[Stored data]
= = =

(* ===== verification/ExifStream.v ===== *)
(** * The write stream of the EXIF writer

    The write functions of src/common/libs/libcamera/jpeg_fw_8825/src/jpeg_stream.c:
    positioned writes of big-endian values into a buffer, and what they do
    to the bytes of a buffer that is large enough. *)
From stdpp Require Import base list.
From Stdlib Require Import ZArith Lia.
From S2P Require Import Prelude.

(** ** Definitions *)

(** [write_ptr] is NULL or an index of [write_buf], whose length is
    [write_buf_size]. The callback gets an offset and bytes, and says how many
    it took; [file_writes] records its calls. *)
Record JPEG_WRITE_STREAM_CONTEXT_T := WriteStream {
  write_buf : list Z;
  write_ptr : option Z;
  write_file_func : option (Z -> list Z -> Z);
  write_file_size : Z;
  file_writes : list (Z * list Z)
}.

Definition write_buf_size (s : JPEG_WRITE_STREAM_CONTEXT_T) : Z := zlen (write_buf s).

Definition set_write_ptr (p : Z) : M JPEG_WRITE_STREAM_CONTEXT_T unit :=
  modify (fun s => WriteStream (write_buf s) (Some p) (write_file_func s) (write_file_size s) (file_writes s)).

Definition Jpeg_WriteStreamToFile : M JPEG_WRITE_STREAM_CONTEXT_T bool :=
  s <- get ;;
  match write_file_func s with
  | Some f =>
      let write_size := match write_ptr s with Some p => if p >? 0 then p else 0 | None => 0 end in
      let data := take (Z.to_nat write_size) (write_buf s) in
      let actual_write_size := f (write_file_size s) data in
      modify (fun s => WriteStream (write_buf s) (Some 0) (write_file_func s)
        (u32 (write_file_size s + actual_write_size)) (file_writes s ++ [(write_file_size s, data)])) ;;;
      ret (actual_write_size =? write_size)
  | None => ret false
  end.

Definition Jpeg_SetWritePos (offset : Z) : M JPEG_WRITE_STREAM_CONTEXT_T bool :=
  s <- get ;;
  match write_file_func s with
  | Some _ =>
      if (offset <? write_file_size s) || (offset >=? u32 (write_file_size s + write_buf_size s)) then
        ok <- Jpeg_WriteStreamToFile ;;
        if negb ok then ret false else
        modify (fun s => WriteStream (write_buf s) (Some 0) (write_file_func s) offset (file_writes s)) ;;;
        ret true
      else set_write_ptr (offset - write_file_size s) ;;; ret true
  | None =>
      if offset >? write_buf_size s then ret false else
      set_write_ptr offset ;;; ret true
  end.

Definition Jpeg_GetWritePos : M JPEG_WRITE_STREAM_CONTEXT_T Z :=
  s <- get ;;
  let write_pos := match write_ptr s with
    | Some p => if (p >=? 0) && (p <=? write_buf_size s) then p else 0
    | None => 0
    end in
  ret (match write_file_func s with Some _ => u32 (write_pos + write_file_size s) | None => write_pos end).

(** [*context_ptr->write_ptr++ = c] *)
Definition poke (c : Z) : M JPEG_WRITE_STREAM_CONTEXT_T unit :=
  s <- get ;;
  p <- lift NullPointer (write_ptr s) ;;
  buf <- lift OutOfBounds (aset (write_buf s) p c) ;;
  modify (fun s => WriteStream buf (Some (p + 1)) (write_file_func s) (write_file_size s) (file_writes s)).

(** The position is compared as it was before the buffer was flushed. *)
Definition Jpeg_WriteC (c : Z) : M JPEG_WRITE_STREAM_CONTEXT_T bool :=
  s <- get ;;
  (match write_ptr s with None => set_write_ptr 0 | Some _ => ret tt end) ;;;
  let p := default 0 (write_ptr s) in
  ok <- (if p >=? write_buf_size s then Jpeg_WriteStreamToFile else ret true) ;;
  if negb ok then ret false else
  if p + 1 >? write_buf_size s then ret false else
  poke (u8 c) ;;;
  ret true.

Definition Jpeg_WriteW (w : Z) : M JPEG_WRITE_STREAM_CONTEXT_T bool :=
  ok <- Jpeg_WriteC (u8 (Z.shiftr w 8)) ;;
  if negb ok then ret false else Jpeg_WriteC (u8 w).

Definition Jpeg_WriteL (l : Z) : M JPEG_WRITE_STREAM_CONTEXT_T bool :=
  s <- get ;;
  match write_ptr s with
  | None => ret false
  | Some p =>
      if p + 4 >? write_buf_size s then ret false else
      poke (u8 (Z.shiftr l 24)) ;;;
      poke (u8 (Z.shiftr l 16)) ;;;
      poke (u8 (Z.shiftr l 8)) ;;;
      poke (u8 l) ;;;
      ret true
  end.

Fixpoint write_all (block : list Z) : M JPEG_WRITE_STREAM_CONTEXT_T bool :=
  match block with
  | [] => ret true
  | c :: block =>
      ok <- Jpeg_WriteC c ;;
      if negb ok then ret false else write_all block
  end.

Definition Jpeg_WriteBlock (block : list Z) : M JPEG_WRITE_STREAM_CONTEXT_T bool :=
  s <- get ;;
  match write_ptr s with
  | None => ret false
  | Some _ => write_all block
  end.

(** [JPEG_WRITE_DATA(f, context_ptr, data, return FALSE)] *)
Definition checked (m : M JPEG_WRITE_STREAM_CONTEXT_T bool) : M JPEG_WRITE_STREAM_CONTEXT_T unit :=
  ok <- m ;;
  require ok.

(** ** Writes that fit *)

(** A stream in memory. *)
Definition in_memory (buf : list Z) (p : Z) (s : JPEG_WRITE_STREAM_CONTEXT_T) : JPEG_WRITE_STREAM_CONTEXT_T :=
  WriteStream buf (Some p) None (write_file_size s) (file_writes s).

Section memory.
Context (s0 : JPEG_WRITE_STREAM_CONTEXT_T).
Implicit Types (buf : list Z) (p : Z).
Abbreviation mem buf p := (in_memory buf p s0).

Lemma SetWritePos_mem buf p o : o <= zlen buf -> Jpeg_SetWritePos o (mem buf p) = Ret true (mem buf o).
Proof.
  intros Ho. unfold Jpeg_SetWritePos, bind, get, write_buf_size. cbn.
  destruct (Z.gtb_spec o (zlen buf)); [lia|done].
Qed.

Lemma GetWritePos_mem buf p : 0 <= p <= zlen buf -> Jpeg_GetWritePos (mem buf p) = Ret p (mem buf p).
Proof.
  intros Hp. unfold Jpeg_GetWritePos, bind, get, write_buf_size. cbn.
  by rewrite (proj2 (Z.geb_le _ _)), (proj2 (Z.leb_le _ _)) by lia.
Qed.

Lemma poke_mem buf p c : 0 <= p < zlen buf -> poke c (mem buf p) = Ret tt (mem (put buf p [c]) (p + 1)).
Proof. intros Hp. unfold poke, bind, get, lift. cbn. by rewrite aset_put. Qed.

Lemma WriteC_mem buf p c :
  0 <= p < zlen buf -> Jpeg_WriteC c (mem buf p) = Ret true (mem (put buf p [u8 c]) (p + 1)).
Proof.
  intros Hp. unfold Jpeg_WriteC. do 2 (erewrite bind_Ret by reflexivity; cbv beta).
  cbn [default write_ptr in_memory]. unfold write_buf_size. cbn [write_buf in_memory]. unfold id.
  destruct (Z.geb_spec p (zlen buf)), (Z.gtb_spec (p + 1) (zlen buf)); try lia.
  erewrite bind_Ret by reflexivity. cbn [negb]. by erewrite bind_Ret by by apply poke_mem.
Qed.

Lemma u8_u8 v : u8 (u8 v) = u8 v.
Proof. apply u8_small, u8_range. Qed.

Lemma WriteW_mem buf p w :
  0 <= p -> p + 2 <= zlen buf -> Jpeg_WriteW w (mem buf p) = Ret true (mem (put buf p (be16 w)) (p + 2)).
Proof.
  intros Hp Hl. unfold Jpeg_WriteW. erewrite bind_Ret by by apply WriteC_mem; lia. cbn [negb].
  rewrite WriteC_mem by (rewrite ?zlen_put by (unfold zlen in *; cbn; lia); lia). rewrite !u8_u8.
  change (p + 1) with (p + zlen [u8 (Z.shiftr w 8)]) at 1. rewrite put_put by (unfold zlen in *; cbn; lia).
  do 2 f_equal. lia.
Qed.

Lemma WriteL_mem buf p l :
  0 <= p -> p + 4 <= zlen buf -> Jpeg_WriteL l (mem buf p) = Ret true (mem (put buf p (be32 l)) (p + 4)).
Proof.
  intros Hp Hl. unfold Jpeg_WriteL. erewrite bind_Ret by reflexivity. cbn [write_ptr in_memory].
  unfold write_buf_size. cbn [write_buf in_memory]. destruct (Z.gtb_spec (p + 4) (zlen buf)); [lia|].
  assert (Hstep : forall bs c, p + zlen bs + 1 <= zlen buf ->
    poke c (mem (put buf p bs) (p + zlen bs)) = Ret tt (mem (put buf p (bs ++ [c])) (p + zlen (bs ++ [c])))).
  { intros bs c Hf. pose proof (zlen_nonneg bs). rewrite poke_mem by (rewrite ?zlen_put; lia).
    rewrite put_put by (unfold zlen in *; cbn; lia). rewrite zlen_app. change (zlen [c]) with 1. do 2 f_equal. lia. }
  erewrite bind_Ret by by apply poke_mem; lia.
  pose proof (Hstep [u8 (Z.shiftr l 24)]) as H1. change (zlen [u8 (Z.shiftr l 24)]) with 1 in H1.
  erewrite bind_Ret by by apply H1; lia.
  erewrite bind_Ret by by apply Hstep; unfold zlen in *; cbn; lia.
  by erewrite bind_Ret by by apply Hstep; unfold zlen in *; cbn; lia.
Qed.

Lemma write_all_mem buf p bs :
  bytes bs -> 0 <= p -> p + zlen bs <= zlen buf ->
  write_all bs (mem buf p) = Ret true (mem (put buf p bs) (p + zlen bs)).
Proof.
  revert buf p. induction bs as [|b bs IH]; intros buf p Hb Hp Hl.
  - cbn [write_all]. change (zlen (@nil Z)) with 0 in *. rewrite put_nil by lia. by rewrite Z.add_0_r.
  - apply Forall_cons in Hb as [Hb Hbs]. rewrite zlen_cons in *. pose proof (zlen_nonneg bs). cbn [write_all].
    erewrite bind_Ret by by apply WriteC_mem; lia. cbn [negb]. rewrite (u8_small b Hb).
    rewrite IH by (done || (rewrite ?zlen_put by (unfold zlen in *; cbn; lia); lia)).
    change (p + 1) with (p + zlen [b]) at 1. rewrite put_put by (unfold zlen in *; cbn; lia). do 2 f_equal. lia.
Qed.

Lemma checked_mem {A} (m : M JPEG_WRITE_STREAM_CONTEXT_T bool) (k : unit -> M JPEG_WRITE_STREAM_CONTEXT_T A) s s' :
  m s = Ret true s' -> bind (checked m) k s = k tt s'.
Proof. intros E. unfold checked. rewrite bind_assoc. by erewrite bind_Ret by exact E. Qed.

(** A write right after another one. *)
Lemma WriteC_put buf p a c :
  0 <= p -> p + zlen a + 1 <= zlen buf ->
  Jpeg_WriteC c (mem (put buf p a) (p + zlen a)) = Ret true (mem (put buf p (a ++ [u8 c])) (p + zlen (a ++ [u8 c]))).
Proof.
  intros Hp Hl. pose proof (zlen_nonneg a). rewrite WriteC_mem by (rewrite ?zlen_put; lia).
  rewrite put_put by len_lia. rewrite zlen_app. do 2 f_equal. len_lia.
Qed.

Lemma WriteW_put buf p a w :
  0 <= p -> p + zlen a + 2 <= zlen buf ->
  Jpeg_WriteW w (mem (put buf p a) (p + zlen a)) = Ret true (mem (put buf p (a ++ be16 w)) (p + zlen (a ++ be16 w))).
Proof.
  intros Hp Hl. pose proof (zlen_nonneg a). rewrite WriteW_mem by (rewrite ?zlen_put; lia).
  rewrite put_put by len_lia. rewrite zlen_app. do 2 f_equal. len_lia.
Qed.

Lemma WriteL_put buf p a l :
  0 <= p -> p + zlen a + 4 <= zlen buf ->
  Jpeg_WriteL l (mem (put buf p a) (p + zlen a)) = Ret true (mem (put buf p (a ++ be32 l)) (p + zlen (a ++ be32 l))).
Proof.
  intros Hp Hl. pose proof (zlen_nonneg a). rewrite WriteL_mem by (rewrite ?zlen_put; lia).
  rewrite put_put by len_lia. rewrite zlen_app. do 2 f_equal. len_lia.
Qed.

(** A write at the position that was set. *)
Lemma start_put buf p : 0 <= p <= zlen buf -> mem buf p = mem (put buf p []) (p + zlen (@nil Z)).
Proof. intros Hp. rewrite put_nil by done. by rewrite Z.add_0_r. Qed.

(** A loop whose [k]-th round writes [g k]. *)
Lemma forM_put (body : Z -> M JPEG_WRITE_STREAM_CONTEXT_T unit) (g : Z -> list Z) sz n buf p :
  (forall k, zlen (g k) = sz) -> 0 <= p -> p + Z.of_nat n * sz <= zlen buf ->
  (forall k buf p, 0 <= k < Z.of_nat n -> 0 <= p -> p + sz <= zlen buf ->
    body k (mem buf p) = Ret tt (mem (put buf p (g k)) (p + sz))) ->
  forM (upto n) body (mem buf p) = Ret tt (mem (put buf p (concat (g <$> upto n))) (p + Z.of_nat n * sz)).
Proof.
  intros Hg Hp Hl Hb. assert (Hsz : 0 <= sz) by (rewrite <- (Hg 0); apply zlen_nonneg).
  assert (Hlen : forall l, zlen (concat (g <$> l)) = Z.of_nat (length l) * sz).
  { intros l. induction l as [|k l IH]; [done|]. cbn [fmap list_fmap concat length]. rewrite zlen_app, Hg.
    change (map g l) with (g <$> l). rewrite IH. lia. }
  induction n as [|n IH].
  - cbn. rewrite put_nil by lia. do 2 f_equal. lia.
  - unfold upto in *. rewrite seq_S, fmap_app, forM_app. cbn [fmap list_fmap].
    unfold bind at 1. rewrite IH; [|lia|intros; apply Hb; lia].
    assert (Hz : zlen (concat (g <$> (Z.of_nat <$> seq 0 n))) = Z.of_nat n * sz)
      by (rewrite Hlen, length_fmap, length_seq; done).
    cbn [forM]. erewrite bind_Ret by (apply Hb; rewrite ?zlen_put; lia). unfold ret.
    rewrite fmap_app, concat_app. cbn [fmap list_fmap concat map]. rewrite app_nil_r.
    rewrite <- Hz at 1. rewrite put_put by (rewrite ?Hg; lia). do 2 f_equal. lia.
Qed.
End memory.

= = =

### What you will do
From the entries above, write out only the lines starting at the line that holds "intros Hp. unfold Jpeg_WriteC." and ending at the line that holds "poke c (mem (put", keeping both and matching them exactly.

### Exercise solution
  intros Hp. unfold Jpeg_WriteC. do 2 (erewrite bind_Ret by reflexivity; cbv beta).
  cbn [default write_ptr in_memory]. unfold write_buf_size. cbn [write_buf in_memory]. unfold id.
  destruct (Z.geb_spec p (zlen buf)), (Z.gtb_spec (p + 1) (zlen buf)); try lia.
  erewrite bind_Ret by reflexivity. cbn [negb]. by erewrite bind_Ret by by apply poke_mem.
Qed.

Lemma u8_u8 v : u8 (u8 v) = u8 v.
Proof. apply u8_small, u8_range. Qed.

Lemma WriteW_mem buf p w :
  0 <= p -> p + 2 <= zlen buf -> Jpeg_WriteW w (mem buf p) = Ret true (mem (put buf p (be16 w)) (p + 2)).
Proof.
  intros Hp Hl. unfold Jpeg_WriteW. erewrite bind_Ret by by apply WriteC_mem; lia. cbn [negb].
  rewrite WriteC_mem by (rewrite ?zlen_put by (unfold zlen in *; cbn; lia); lia). rewrite !u8_u8.
  change (p + 1) with (p + zlen [u8 (Z.shiftr w 8)]) at 1. rewrite put_put by (unfold zlen in *; cbn; lia).
  do 2 f_equal. lia.
Qed.

Lemma WriteL_mem buf p l :
  0 <= p -> p + 4 <= zlen buf -> Jpeg_WriteL l (mem buf p) = Ret true (mem (put buf p (be32 l)) (p + 4)).
Proof.
  intros Hp Hl. unfold Jpeg_WriteL. erewrite bind_Ret by reflexivity. cbn [write_ptr in_memory].
  unfold write_buf_size. cbn [write_buf in_memory]. destruct (Z.gtb_spec (p + 4) (zlen buf)); [lia|].
  assert (Hstep : forall bs c, p + zlen bs + 1 <= zlen buf ->
    poke c (mem (put buf p bs) (p + zlen bs)) = Ret tt (mem (put buf p (bs ++ [c])) (p + zlen (bs ++ [c])))).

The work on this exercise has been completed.